#### Dataset content
(** *** The parts of a step *)

Lemma executed_trans o0 q0 x0 o1 q1 x1 o2 q2 x2 :
  executed o0 q0 x0 o1 q1 x1 -> executed o1 q1 x1 o2 q2 x2 -> executed o0 q0 x0 o2 q2 x2.
Proof.
  intros [] []. split; try congruence; try by auto.
  - destruct xd_inbox0 as [-> | ->], xd_inbox1 as [-> | ->]; by (left + right).
  - intros H. destruct (xd_closes1 H) as [H1|]; [|by right].
    destruct (xd_closes0 H1) as [|[Hq Hx]]; [by left|right].
    split; [|by apply xd_stopped1]. by destruct xd_inbox1 as [-> | ->].
Qed.

Lemma executed_ended o q x x' :
  ex_stopped x' = true -> executed o q x (set_source_ended o) (tm_ho_seal q).1 x'.
Proof. intros H. split; try done; by right. Qed.

Lemma conclude_spec o q clean x s f events submitted rest kind r erc :
  ex_inv clean x s f events submitted rest -> (erc = TM_EX_EOS -> ex_stopped x = true) ->
  exists o' q' x' s' r' f', od_conclude o q x s kind r erc = Ok (o', q', x', s', r') /\
    ex_inv clean x' s' f' events submitted rest /\ same_order x x' /\ executed o q x o' q' x' /\
    same_subject r r' /\ (kind = TM_HO_PUMP_SOURCE -> re_outcome r' = TM_OD_EOS -> closed o' = true) /\
    (re_outcome r' = TM_OD_FAILED -> closed o' = true).
Proof.
  intros Hi Heos. destruct (od_fail_spec o q clean x s f events submitted rest Hi)
    as (x1 & s1 & f1 & E & Hi1 & Ho1 & He1 & _). unfold od_conclude. rewrite E. cbn [mbind res_bind].
  destruct erc;
    try (eexists o, q, x, s, _, f; by split_and!; [..|by apply executed_same| | |]);
    try (eexists _, _, x1, s1, _, f1; split_and!; try done; intros _; unfold closed; cbn; apply orb_true_r).
  destruct (kind =? TM_HO_PUMP_SOURCE) eqn:Ek.
  - eexists _, _, x, s, _, f. split_and!; try done. by apply executed_ended, Heos.
  - eexists o, q, x, s, _, f. split_and!; try done; [by apply executed_same|]. lia.
Qed.

(** The events of executing a command. *)
Definition quiet (new : list od_event) : Prop :=
  published_of new = [] /\ answered_of new = [] /\ emitted_of new = [].

Lemma shown_quiet events : quiet (shown events).
Proof. unfold quiet, shown. induction events as [|e events IH]; [done|exact IH]. Qed.

Lemma shown_unnoticed events : noticed_of (shown events) = [].
Proof. unfold shown. induction events as [|e events IH]; [done|exact IH]. Qed.

Lemma shown_of_shown events : shown_of (shown events) = events.
Proof. induction events as [|e events IH]; [done|]. cbn. f_equal. exact IH. Qed.

(** What the theorems use of it. *)
Record executes (clean : bool) (events : list ex_event) (o : tm_od_owner) (q : tm_ho_inbox)
    (x : tm_ex_owner) (c : tm_ho_command_v1) (o' : tm_od_owner) (q' : tm_ho_inbox) (x' : tm_ex_owner)
    (s' : tm_fs_store) (r : tm_od_receipt_v1) (new : list od_event) : Prop := {
  xe_advances : exists clean', advances clean' events x x' s' (shown_of new);
  xe_executed : executed o q x o' q' x';
  xe_kind : re_command_kind r = cm_kind c;
  xe_correlation : re_correlation r = cm_correlation c;
  xe_quiet : quiet new;
  xe_stopping : stopping c r -> closed o' = true;
  xe_closed : closed o = true -> sourced_of (shown_of new) = [] /\ noticed_of new = [];
}.

(** A command that calls the executor. *)
Lemma conclude_executes o q o1 q1 clean events x x1 s1 c erc new :
  advances clean events x x1 s1 new -> executed o q x o1 q1 x1 ->
  (erc = TM_EX_EOS -> ex_stopped x1 = true) -> (closed o = true -> sourced_of new = []) ->
  (cm_kind c = TM_HO_STOP -> closed o1 = true) ->
  let r0 := Build_tm_od_receipt_v1 (cm_kind c) TM_OD_REJECTED (cm_correlation c) TM_EX_OK TM_FS_OK in
  exists o' q' x' s' r, od_conclude o1 q1 x1 s1 (cm_kind c) r0 erc = Ok (o', q', x', s', r) /\
    executes clean events o q x c o' q' x' s' r (shown new).
Proof.
  intros (f & submitted & rest & Hi & Hinc & Hord) He Heos Hsrc Hstop r0.
  destruct (conclude_spec o1 q1 clean x1 s1 f (events ++ new) submitted rest (cm_kind c) r0 erc Hi Heos)
    as (o' & q' & x' & s' & r & f' & E & Hi' & [Ei Eo] & He' & [Ek Ec] & Hend & Hfail).
  exists o', q', x', s', r. split; [done|]. split; try done.
  - exists clean, f', submitted, rest. rewrite shown_of_shown. split; [done|]. split; [congruence|lia].
  - by eapply executed_trans.
  - apply shown_quiet.
  - intros [Hs|[[Hs Ho]|[_ Ho]]]; [|by apply Hend|by apply Hfail]. apply He', Hstop, Hs.
  - intros Hcl. rewrite shown_of_shown. split; [by apply Hsrc|apply shown_unnoticed].
Qed.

#### Exercise
In the listing, return each line containing the string "Proof".

#### Answer box
Proof.
Proof. intros H. split; try done; by right. Qed.
Proof.
Proof. unfold quiet, shown. induction events as [|e events IH]; [done|exact IH]. Qed.
Proof. unfold shown. induction events as [|e events IH]; [done|exact IH]. Qed.
Proof. induction events as [|e events IH]; [done|]. cbn. f_equal. exact IH. Qed.
Proof.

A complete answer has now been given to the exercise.